- [Provided records]
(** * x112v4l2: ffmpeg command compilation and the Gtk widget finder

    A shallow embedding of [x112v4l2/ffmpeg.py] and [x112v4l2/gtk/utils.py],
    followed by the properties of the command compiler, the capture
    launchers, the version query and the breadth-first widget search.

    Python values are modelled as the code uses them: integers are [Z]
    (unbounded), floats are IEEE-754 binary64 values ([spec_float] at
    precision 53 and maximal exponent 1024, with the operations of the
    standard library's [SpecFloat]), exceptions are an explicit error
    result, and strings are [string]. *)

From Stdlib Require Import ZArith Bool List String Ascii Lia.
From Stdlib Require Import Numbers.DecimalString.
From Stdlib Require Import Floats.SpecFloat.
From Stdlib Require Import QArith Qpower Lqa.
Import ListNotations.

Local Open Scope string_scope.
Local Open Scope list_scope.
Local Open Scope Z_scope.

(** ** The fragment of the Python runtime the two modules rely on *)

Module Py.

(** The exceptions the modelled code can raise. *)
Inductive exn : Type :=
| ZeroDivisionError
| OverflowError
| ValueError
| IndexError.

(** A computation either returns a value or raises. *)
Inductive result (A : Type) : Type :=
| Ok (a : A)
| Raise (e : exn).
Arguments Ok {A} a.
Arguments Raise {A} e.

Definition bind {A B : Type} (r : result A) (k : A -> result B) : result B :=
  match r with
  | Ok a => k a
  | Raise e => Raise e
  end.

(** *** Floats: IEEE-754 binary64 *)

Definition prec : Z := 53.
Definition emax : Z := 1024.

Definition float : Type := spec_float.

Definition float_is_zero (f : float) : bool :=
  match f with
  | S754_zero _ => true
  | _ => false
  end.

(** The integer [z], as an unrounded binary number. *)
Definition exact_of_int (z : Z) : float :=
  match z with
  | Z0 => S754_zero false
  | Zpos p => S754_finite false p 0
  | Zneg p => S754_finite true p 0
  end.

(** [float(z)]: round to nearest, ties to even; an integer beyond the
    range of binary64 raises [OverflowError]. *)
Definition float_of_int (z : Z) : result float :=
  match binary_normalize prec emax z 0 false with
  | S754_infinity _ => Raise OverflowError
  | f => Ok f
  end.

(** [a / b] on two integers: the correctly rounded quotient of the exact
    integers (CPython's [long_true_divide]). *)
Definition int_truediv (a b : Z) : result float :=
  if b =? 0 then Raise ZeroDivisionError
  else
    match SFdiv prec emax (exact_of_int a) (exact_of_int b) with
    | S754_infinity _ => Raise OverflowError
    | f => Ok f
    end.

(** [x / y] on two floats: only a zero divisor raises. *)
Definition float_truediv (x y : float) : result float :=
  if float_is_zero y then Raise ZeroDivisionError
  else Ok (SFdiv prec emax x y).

---

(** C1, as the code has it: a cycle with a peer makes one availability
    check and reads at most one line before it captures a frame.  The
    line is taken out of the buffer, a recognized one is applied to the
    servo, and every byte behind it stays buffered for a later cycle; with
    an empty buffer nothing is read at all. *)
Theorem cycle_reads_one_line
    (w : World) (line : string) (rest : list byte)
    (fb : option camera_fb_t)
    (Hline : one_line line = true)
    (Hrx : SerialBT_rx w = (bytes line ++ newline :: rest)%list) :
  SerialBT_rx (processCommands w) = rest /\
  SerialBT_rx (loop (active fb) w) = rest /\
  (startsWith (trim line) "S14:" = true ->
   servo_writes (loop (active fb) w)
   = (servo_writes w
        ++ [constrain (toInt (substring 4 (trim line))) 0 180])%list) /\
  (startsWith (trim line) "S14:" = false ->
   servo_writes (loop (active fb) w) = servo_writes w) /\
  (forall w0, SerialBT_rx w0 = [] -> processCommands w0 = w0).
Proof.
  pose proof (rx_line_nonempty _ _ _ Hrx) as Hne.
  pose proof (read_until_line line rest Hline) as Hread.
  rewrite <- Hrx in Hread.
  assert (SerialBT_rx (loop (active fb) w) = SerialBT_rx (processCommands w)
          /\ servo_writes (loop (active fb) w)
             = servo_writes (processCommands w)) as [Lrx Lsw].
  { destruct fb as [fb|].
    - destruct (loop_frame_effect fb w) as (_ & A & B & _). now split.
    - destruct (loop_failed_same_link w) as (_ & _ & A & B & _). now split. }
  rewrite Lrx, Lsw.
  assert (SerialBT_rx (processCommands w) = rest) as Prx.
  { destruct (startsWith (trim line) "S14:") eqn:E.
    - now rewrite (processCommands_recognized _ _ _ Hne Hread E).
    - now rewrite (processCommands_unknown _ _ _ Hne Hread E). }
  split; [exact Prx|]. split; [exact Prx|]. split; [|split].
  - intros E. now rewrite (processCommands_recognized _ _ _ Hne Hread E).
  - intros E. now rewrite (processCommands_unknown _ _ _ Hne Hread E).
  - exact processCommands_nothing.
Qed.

--

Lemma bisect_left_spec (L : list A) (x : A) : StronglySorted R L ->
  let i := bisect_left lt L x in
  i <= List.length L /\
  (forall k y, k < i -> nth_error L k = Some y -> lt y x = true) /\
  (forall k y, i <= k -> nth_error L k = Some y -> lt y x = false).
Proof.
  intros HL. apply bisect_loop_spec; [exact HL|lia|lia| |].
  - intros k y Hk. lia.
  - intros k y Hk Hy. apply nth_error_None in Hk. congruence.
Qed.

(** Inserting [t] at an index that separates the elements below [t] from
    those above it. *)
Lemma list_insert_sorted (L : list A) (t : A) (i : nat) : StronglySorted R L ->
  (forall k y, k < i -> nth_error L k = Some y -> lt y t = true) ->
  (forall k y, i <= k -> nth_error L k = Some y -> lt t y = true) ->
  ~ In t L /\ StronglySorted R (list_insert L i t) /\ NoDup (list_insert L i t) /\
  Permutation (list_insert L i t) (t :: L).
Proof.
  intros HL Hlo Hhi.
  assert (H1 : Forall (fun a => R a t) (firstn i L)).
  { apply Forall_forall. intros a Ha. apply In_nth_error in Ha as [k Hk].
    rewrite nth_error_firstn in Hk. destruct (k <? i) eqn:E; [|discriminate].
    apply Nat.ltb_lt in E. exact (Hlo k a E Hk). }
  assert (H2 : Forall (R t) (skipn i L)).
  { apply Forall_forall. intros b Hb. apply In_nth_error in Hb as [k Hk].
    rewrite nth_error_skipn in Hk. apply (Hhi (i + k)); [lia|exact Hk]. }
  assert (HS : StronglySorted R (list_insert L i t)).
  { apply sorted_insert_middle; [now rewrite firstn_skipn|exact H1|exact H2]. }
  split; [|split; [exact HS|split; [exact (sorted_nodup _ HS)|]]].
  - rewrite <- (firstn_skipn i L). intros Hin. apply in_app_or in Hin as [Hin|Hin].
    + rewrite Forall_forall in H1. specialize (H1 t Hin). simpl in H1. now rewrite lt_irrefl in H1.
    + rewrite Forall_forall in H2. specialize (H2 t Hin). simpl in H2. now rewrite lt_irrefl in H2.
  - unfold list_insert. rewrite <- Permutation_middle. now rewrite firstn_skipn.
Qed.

- [What you need to do] Nothing but the lines above from the one containing "(unbounded), floats are" through the one containing "From Stdlib Require Import ZArith" should appear in the answer, each repeated exactly.

- [Output below]
    (unbounded), floats are IEEE-754 binary64 values ([spec_float] at
    precision 53 and maximal exponent 1024, with the operations of the
    standard library's [SpecFloat]), exceptions are an explicit error
    result, and strings are [string]. *)

From Stdlib Require Import ZArith Bool List String Ascii Lia.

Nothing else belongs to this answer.